— Work to complete —
Each line below that holds the word "option" counts once. Say how many such lines there are, and no more.

== == ==

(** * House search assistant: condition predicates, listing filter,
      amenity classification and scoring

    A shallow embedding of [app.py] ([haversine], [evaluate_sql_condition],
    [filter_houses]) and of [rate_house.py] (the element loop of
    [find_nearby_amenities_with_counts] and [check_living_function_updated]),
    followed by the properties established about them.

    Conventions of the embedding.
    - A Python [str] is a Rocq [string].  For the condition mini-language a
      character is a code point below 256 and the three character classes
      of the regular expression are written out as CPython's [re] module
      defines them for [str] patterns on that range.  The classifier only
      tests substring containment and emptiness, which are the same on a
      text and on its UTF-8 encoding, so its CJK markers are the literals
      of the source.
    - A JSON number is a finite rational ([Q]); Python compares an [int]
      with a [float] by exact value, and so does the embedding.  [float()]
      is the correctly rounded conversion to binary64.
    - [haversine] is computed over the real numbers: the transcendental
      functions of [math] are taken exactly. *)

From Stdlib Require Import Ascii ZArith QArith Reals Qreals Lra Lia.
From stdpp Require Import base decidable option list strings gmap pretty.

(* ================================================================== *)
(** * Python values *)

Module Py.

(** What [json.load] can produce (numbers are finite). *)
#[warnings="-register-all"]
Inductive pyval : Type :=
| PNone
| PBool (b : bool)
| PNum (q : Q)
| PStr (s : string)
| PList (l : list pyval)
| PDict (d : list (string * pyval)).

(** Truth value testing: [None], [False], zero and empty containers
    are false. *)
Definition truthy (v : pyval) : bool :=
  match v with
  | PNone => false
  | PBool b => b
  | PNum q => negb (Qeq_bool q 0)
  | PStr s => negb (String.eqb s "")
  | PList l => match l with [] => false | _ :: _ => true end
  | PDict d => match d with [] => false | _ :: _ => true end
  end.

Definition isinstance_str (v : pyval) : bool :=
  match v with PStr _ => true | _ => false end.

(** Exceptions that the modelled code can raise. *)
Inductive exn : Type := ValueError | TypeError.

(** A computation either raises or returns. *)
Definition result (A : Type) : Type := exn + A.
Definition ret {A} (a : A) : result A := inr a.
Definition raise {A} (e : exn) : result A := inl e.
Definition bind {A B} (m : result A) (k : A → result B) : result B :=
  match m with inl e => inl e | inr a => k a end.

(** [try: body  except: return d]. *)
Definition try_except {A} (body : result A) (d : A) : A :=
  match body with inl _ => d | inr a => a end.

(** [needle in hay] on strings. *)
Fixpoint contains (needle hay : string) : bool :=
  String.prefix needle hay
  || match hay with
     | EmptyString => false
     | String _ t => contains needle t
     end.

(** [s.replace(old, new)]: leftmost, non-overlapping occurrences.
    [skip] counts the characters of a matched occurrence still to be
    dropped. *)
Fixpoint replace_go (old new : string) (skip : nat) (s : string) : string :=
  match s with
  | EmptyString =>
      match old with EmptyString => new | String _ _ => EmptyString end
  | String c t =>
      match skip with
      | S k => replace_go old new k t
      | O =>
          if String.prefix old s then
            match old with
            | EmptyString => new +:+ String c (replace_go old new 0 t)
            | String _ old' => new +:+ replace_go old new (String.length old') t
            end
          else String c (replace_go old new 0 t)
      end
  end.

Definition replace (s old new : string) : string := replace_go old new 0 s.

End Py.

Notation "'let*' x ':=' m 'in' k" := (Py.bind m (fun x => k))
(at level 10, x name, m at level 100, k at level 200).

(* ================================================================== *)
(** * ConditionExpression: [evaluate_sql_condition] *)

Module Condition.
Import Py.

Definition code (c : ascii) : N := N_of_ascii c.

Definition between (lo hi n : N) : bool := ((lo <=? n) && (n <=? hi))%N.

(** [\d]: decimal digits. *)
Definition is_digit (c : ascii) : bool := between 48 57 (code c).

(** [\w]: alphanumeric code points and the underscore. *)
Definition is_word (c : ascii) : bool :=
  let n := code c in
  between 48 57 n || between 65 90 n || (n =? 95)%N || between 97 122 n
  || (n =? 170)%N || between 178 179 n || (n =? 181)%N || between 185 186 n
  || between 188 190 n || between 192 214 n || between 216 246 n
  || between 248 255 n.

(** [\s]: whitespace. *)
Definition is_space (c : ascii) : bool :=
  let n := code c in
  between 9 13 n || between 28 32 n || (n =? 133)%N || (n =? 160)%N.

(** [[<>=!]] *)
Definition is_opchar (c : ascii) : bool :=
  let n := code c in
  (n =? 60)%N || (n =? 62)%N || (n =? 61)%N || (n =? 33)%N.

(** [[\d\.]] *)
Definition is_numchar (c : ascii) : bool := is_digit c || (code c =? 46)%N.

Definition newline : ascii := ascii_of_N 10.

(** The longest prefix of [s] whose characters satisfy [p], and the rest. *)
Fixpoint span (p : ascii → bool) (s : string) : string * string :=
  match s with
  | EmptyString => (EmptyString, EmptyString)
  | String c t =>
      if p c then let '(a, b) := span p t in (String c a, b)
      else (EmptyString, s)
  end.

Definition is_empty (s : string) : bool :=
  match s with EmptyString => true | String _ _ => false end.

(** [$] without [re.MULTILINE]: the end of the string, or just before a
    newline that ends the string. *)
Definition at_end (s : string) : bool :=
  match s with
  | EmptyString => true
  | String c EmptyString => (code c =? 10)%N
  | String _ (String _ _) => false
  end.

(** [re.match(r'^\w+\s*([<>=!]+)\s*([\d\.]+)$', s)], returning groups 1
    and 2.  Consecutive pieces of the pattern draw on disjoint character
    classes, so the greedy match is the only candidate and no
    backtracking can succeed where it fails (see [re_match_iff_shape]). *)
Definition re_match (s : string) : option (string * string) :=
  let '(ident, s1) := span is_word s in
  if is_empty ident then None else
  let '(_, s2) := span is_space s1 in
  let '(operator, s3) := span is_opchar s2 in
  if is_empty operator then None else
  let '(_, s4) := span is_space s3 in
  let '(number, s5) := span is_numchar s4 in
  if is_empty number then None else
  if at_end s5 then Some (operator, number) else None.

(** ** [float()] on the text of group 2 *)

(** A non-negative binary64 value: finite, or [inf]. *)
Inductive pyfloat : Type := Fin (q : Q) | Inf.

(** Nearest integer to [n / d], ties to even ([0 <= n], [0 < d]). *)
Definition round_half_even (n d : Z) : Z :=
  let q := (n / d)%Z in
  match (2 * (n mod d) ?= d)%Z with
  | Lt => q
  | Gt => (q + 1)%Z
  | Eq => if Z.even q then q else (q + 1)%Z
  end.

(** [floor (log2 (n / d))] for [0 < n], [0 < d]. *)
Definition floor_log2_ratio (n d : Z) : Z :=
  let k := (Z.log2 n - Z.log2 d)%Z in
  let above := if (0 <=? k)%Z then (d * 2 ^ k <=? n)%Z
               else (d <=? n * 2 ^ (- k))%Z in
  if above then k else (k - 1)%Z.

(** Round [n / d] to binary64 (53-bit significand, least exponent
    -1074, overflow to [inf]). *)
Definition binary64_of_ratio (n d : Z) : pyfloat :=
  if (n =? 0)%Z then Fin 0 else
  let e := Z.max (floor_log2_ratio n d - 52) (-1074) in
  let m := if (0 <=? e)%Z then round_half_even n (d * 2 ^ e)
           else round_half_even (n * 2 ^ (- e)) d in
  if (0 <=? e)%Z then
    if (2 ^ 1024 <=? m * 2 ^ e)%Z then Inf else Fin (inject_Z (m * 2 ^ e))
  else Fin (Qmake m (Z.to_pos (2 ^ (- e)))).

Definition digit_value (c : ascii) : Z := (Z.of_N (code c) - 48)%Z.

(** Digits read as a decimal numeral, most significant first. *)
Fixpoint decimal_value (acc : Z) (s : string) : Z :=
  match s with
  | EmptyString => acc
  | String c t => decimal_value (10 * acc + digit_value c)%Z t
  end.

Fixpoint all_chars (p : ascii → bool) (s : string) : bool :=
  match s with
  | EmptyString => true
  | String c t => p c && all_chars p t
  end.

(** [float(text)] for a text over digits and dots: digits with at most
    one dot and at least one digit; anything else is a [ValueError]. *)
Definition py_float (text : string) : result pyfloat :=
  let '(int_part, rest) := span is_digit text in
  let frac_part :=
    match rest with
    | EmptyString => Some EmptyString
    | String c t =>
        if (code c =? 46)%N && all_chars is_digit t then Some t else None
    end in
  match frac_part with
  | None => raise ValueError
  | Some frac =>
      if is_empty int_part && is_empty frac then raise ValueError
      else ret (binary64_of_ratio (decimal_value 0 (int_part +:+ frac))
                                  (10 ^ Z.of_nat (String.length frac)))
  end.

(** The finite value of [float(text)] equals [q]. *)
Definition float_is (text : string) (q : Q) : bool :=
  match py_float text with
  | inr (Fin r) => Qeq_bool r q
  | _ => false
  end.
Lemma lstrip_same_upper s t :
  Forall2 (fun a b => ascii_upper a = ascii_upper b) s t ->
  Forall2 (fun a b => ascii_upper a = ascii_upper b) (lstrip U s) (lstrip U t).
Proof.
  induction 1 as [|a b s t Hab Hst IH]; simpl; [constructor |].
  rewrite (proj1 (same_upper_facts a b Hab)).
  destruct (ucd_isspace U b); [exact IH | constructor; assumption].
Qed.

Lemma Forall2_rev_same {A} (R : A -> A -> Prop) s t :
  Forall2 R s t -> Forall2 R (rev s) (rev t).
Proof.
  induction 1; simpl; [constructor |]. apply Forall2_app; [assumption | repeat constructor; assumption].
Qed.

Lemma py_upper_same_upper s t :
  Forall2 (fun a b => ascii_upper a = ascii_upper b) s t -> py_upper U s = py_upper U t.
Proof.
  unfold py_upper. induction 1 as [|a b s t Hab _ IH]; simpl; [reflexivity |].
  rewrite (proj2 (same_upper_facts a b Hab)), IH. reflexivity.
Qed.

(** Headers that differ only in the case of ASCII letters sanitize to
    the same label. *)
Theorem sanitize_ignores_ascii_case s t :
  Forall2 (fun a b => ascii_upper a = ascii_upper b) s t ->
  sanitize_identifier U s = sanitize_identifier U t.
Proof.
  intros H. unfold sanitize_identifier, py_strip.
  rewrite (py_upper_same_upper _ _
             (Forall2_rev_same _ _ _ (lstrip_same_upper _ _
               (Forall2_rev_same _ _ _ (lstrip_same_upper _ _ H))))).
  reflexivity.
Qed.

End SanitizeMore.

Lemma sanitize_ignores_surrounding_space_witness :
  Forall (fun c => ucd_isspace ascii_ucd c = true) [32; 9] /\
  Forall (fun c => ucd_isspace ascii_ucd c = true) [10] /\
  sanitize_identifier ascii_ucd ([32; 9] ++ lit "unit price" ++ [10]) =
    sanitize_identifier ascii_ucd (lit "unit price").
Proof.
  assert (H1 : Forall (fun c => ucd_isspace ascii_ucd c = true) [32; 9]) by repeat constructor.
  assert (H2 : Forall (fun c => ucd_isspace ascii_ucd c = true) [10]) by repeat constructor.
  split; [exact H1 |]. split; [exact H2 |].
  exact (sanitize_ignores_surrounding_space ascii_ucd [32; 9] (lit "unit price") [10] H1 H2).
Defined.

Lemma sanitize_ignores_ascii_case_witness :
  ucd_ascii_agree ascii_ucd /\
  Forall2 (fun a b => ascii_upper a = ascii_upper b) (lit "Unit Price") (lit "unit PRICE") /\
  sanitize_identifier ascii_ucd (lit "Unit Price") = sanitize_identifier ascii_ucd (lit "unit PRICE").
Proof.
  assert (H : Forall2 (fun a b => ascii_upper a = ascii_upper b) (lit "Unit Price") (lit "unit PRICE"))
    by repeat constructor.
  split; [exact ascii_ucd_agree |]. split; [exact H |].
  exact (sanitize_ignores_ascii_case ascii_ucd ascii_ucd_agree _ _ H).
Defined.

== == ==

— Your response —
2